Restoring trust in institutions is also about resources. Aging populations in Western societies put enormous pressures on national budgets already strained by social protection systems. Without right-sizing expectations about these protection systems or significantly reforming them, it is almost impossible to direct resources to the needs of other deserving public institutions of central government.
The institutions of local government are increasingly seen as more responsive to their citizens. While we can debate the accuracy of this perception, it exposes them to increasing demands by citizens. These demands require resources, so they increasingly need to negotiate a reallocation of resources with cash-strapped central governments.
Small “d” democratic good governance may have fallen down the popularity ladder, but so much depends upon it. Pandemics, unemployment, violent extremism are complex phenomena. But all are enabled and left unresolved by weak governance systems. That’s one reason why, when the Ebola virus appeared in West Africa, for example, the countries with at least some basic government capacity to fight it were spared the death and devastation we saw in the lesser-prepared countries of Sierra Leone, Guinea and Liberia. The private sector can support the strengthening of these systems, but it is unable to do so directly. Good governance, in part, is about good government, a very old concept. But the part that is directly correlated with trust in public institutions is its responsiveness to citizens, its fairness, its transparency and its inclusiveness.
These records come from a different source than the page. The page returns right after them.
Lemma output_in_order_of_first_appearance_witness :
  keys (courses_by_key
          [(lit "MATH-1010",
            {| ci_subj := None; ci_crse := None; ci_name := None;
               ci_description := None |})]
          [{| sch_courses :=
                Some [{| sc_subj := Some (lit "CSCI");
                         sc_crse := Some (lit "2300");
                         sc_name := None; sc_sections := None |};
                      {| sc_subj := Some (lit "MATH");
                         sc_crse := Some (lit "1010");
                         sc_name := None; sc_sections := None |}] |}])
  = [lit "MATH-1010"; lit "CSCI-2300"].
Proof.
  refine (proj2 (proj2 (output_in_order_of_first_appearance _ _)) _).
  repeat constructor. simpl. tauto.
Defined.

End OutputOrder.

(** ** Month names, in full *)

Section MonthLookup.

Lemma title_from_length b s : List.length (title_from b s) = List.length s.
Proof.
  revert b. induction s as [|c r IH]; intros b; simpl; [reflexivity|].
  now rewrite IH.
Qed.

Lemma title_from_firstn n b s :
  firstn n (title_from b s) = title_from b (firstn n s).
Proof.
  revert b s. induction n as [|n IH]; intros b [|c r]; simpl;
    try reflexivity.
  now rewrite IH.
Qed.

Lemma dict_get_entry table key n :
  dict_get table key = Some n -> In (key, n) table.
Proof.
  induction table as [|[k v] r IH]; simpl; [discriminate|].
  destruct (Text.eqb k key) eqn:E.
  - apply eqb_eq in E. intros H; injection H as <-. subst. now left.
  - intros H. right. now apply IH.
Qed.

Lemma dict_get_abbreviation key :
  List.length key = 3%nat ->
  dict_get abbreviations key = dict_get MONTHS key.
Proof.
  intros L. unfold abbreviations.
  induction MONTHS as [|[k v] r IH]; simpl; [reflexivity|].
  destruct (Nat.eqb_spec (List.length k) 3) as [E|E]; simpl.
  - now rewrite IH.
  - rewrite IH. destruct (Text.eqb k key) eqn:K; [|reflexivity].
    apply eqb_eq in K. subst. contradiction.
Qed.

(** Every name of [MONTHS] has three letters or more, and its first three
    letters are a name for the same month. *)
Lemma months_by_prefix key n :
  In (key, n) MONTHS ->
  (3 <= List.length key)%nat /\ dict_get MONTHS (firstn 3 key) = Some n.
Proof.
  intros H.
  assert (Hall : forallb
            (fun kv =>
               (3 <=? List.length (fst kv))%nat
               && match dict_get MONTHS (firstn 3 (fst kv)) with
                  | Some m => m =? snd kv
                  | None => false
                  end) MONTHS = true) by (vm_compute; reflexivity).
  rewrite forallb_forall in Hall. specialize (Hall _ H).
  cbn [fst snd] in Hall. apply andb_prop in Hall as [L G].
  apply Nat.leb_le in L. split; [assumption|].
  destruct (dict_get MONTHS (firstn 3 key)); [|discriminate].
  f_equal. lia.
Qed.

(** X16. [parse_month_name_to_num] reads only the first three characters
    of the stripped name: the result is the month whose three-letter
    abbreviation they are in title case, if any.  The second look-up, of
    the whole name, never finds anything more, and a name under three
    characters is never a month. *)
Theorem month_by_first_three s :
  parse_month_name_to_num s
  = if (3 <=? List.length (strip s))%nat
    then dict_get abbreviations (Text.title (firstn 3 (strip s)))
    else None.
Proof.
  unfold parse_month_name_to_num. set (t := strip s).
  destruct (3 <=? List.length t)%nat eqn:L.
  - apply Nat.leb_le in L.
    destruct t as [|c r] eqn:T; [simpl in L; lia|]. rewrite <- T in *.
    clear T c r.
    rewrite dict_get_abbreviation.
    2:{ unfold Text.title. rewrite title_from_length, length_firstn. lia. }
    destruct (dict_get MONTHS (Text.title (firstn 3 t))) eqn:G;
      [reflexivity|].
    destruct (dict_get MONTHS (Text.title t)) as [n|] eqn:F; [|reflexivity].
    apply dict_get_entry, months_by_prefix in F as [_ F].
    unfold Text.title in *. rewrite title_from_firstn in F. congruence.
  - apply Nat.leb_gt in L.
    destruct t as [|c r] eqn:T; [reflexivity|]. rewrite <- T in *.
    clear T c r.
    destruct (dict_get MONTHS (Text.title t)) as [n|] eqn:F; [|reflexivity].
    apply dict_get_entry, months_by_prefix in F as [F _].
    unfold Text.title in F. rewrite title_from_length in F. lia.
Qed.

End MonthLookup.

(** ** The errors of the date parser *)

Section ParseErrors.

Lemma two_dates_raise y1 m1 d1 y2 m2 d2 (k : option Z) e :
  (a <- mk_date y1 m1 d1 ;; b <- mk_date y2 m2 d2 ;; Ok (a, b, k)) = Raise e ->
  e = DateOutOfRange.
Proof.
  unfold mk_date.
  destruct (valid_date y1 m1 d1); simpl; [|congruence].
  destruct (valid_date y2 m2 d2); simpl; [discriminate | congruence].
Qed.

Ltac unpack :=
  repeat match goal with
    | H : _ /\ _ |- _ => destruct H
    | H : exists _, _ |- _ => destruct H
    | H : _ \/ _ |- _ => destruct H
    end.

Ltac error_cases :=
  split; [|split];
  (split; intros H;
   [ try (apply two_dates_raise in H); try discriminate H;
     solve [ repeat split; auto
           | do 2 eexists; split; [reflexivity | assumption]
           | left; do 4 eexists; split; [reflexivity | tauto]
           | right; do 3 eexists; split; [reflexivity | assumption] ]
   | unpack; congruence ]).

(** X17. Which error [parse_date_cell] raises.  It is the parse error
    exactly when the cell has none of the three forms and is not a day
    number read with a current month; the month error of a single date
    exactly when the cell is a single date whose month name is unknown;
    the month error of a range exactly when the cell is a range with an
    unknown month name.  Any other failure comes from [date], on a day
    the month does not have or a year out of range. *)
Theorem parse_date_cell_errors cell cm fy sy :
  let s := normalize_ws cell in
  (parse_date_cell cell cm fy sy = Raise CouldNotParse <->
     DATE_RANGE_CROSS_MON_RE s = None /\ DATE_RANGE_SAME_MON_RE s = None
     /\ DATE_SINGLE_RE s = None
     /\ (cm = None \/ is_day_number s = false))
  /\ (parse_date_cell cell cm fy sy = Raise UnrecognizedMonth <->
        exists mons d,
          DATE_SINGLE_RE s = Some (mons, d)
          /\ parse_month_name_to_num mons = None)
  /\ (parse_date_cell cell cm fy sy = Raise UnrecognizedMonthInRange <->
        (exists m1s d1 m2s d2,
           DATE_RANGE_CROSS_MON_RE s = Some (m1s, d1, m2s, d2)
           /\ (parse_month_name_to_num m1s = None
               \/ parse_month_name_to_num m2s = None))
        \/ (exists mons d1 d2,
              DATE_RANGE_SAME_MON_RE s = Some (mons, d1, d2)
              /\ parse_month_name_to_num mons = None)).
Proof.
  intros s. unfold parse_date_cell. fold s.
  destruct (DATE_RANGE_CROSS_MON_RE s) as [[[[m1s d1] m2s] d2]|] eqn:C.
  - assert (Sa : DATE_RANGE_SAME_MON_RE s = None).
    { destruct (DATE_RANGE_SAME_MON_RE s) as [g|] eqn:Sa; [|reflexivity].
      apply same_not_cross in Sa. congruence. }
    assert (Si : DATE_SINGLE_RE s = None).
    { destruct (DATE_SINGLE_RE s) as [g|] eqn:Si; [|reflexivity].
      apply single_not_range in Si as [Si _]. congruence. }
    rewrite Sa, Si.
    destruct (parse_month_name_to_num m1s) as [m1|] eqn:P1;
      [destruct (parse_month_name_to_num m2s) as [m2|] eqn:P2|];
      [rewrite (month_nonzero _ _ P1), (month_nonzero _ _ P2); cbn [orb]| |];
      error_cases.
  - destruct (DATE_RANGE_SAME_MON_RE s) as [[[mons d1] d2]|] eqn:Sa.
    + assert (Si : DATE_SINGLE_RE s = None).
      { destruct (DATE_SINGLE_RE s) as [g|] eqn:Si; [|reflexivity].
        apply single_not_range in Si as [_ Si]. congruence. }
      rewrite Si.
      destruct (parse_month_name_to_num mons) as [mon|] eqn:P;
        [rewrite (month_nonzero _ _ P)|]; error_cases.
    + destruct (DATE_SINGLE_RE s) as [[mons d]|] eqn:Si.
      * destruct (parse_month_name_to_num mons) as [mon|] eqn:P;
          [rewrite (month_nonzero _ _ P)|]; error_cases.
      * destruct cm as [c|]; [destruct (is_day_number s) eqn:D|];
          error_cases.
Qed.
If you look across history at the polities that have had been more stable, prosperous, productive and enduring, you will see that they all had elements of good governance. In Renaissance Italy, many flourishing city states experimented with transparency tools; they hired professional city managers to minimize corruption. And there is mounting evidence that democracies, with citizen responsive institutions, consistently outperform autocracies in the developing world.
There are no quick fixes to the crisis of trust that is sweeping the world today. It was years in the making and fed by a variety of factors that went unnoticed or unattended for too long. But there’s also no excuse for continuously turning a blind eye to the global trust crisis. We must examine it before really have no options to undo its damage and strengthen the institutions that are essential to healthy, well-functioning societies.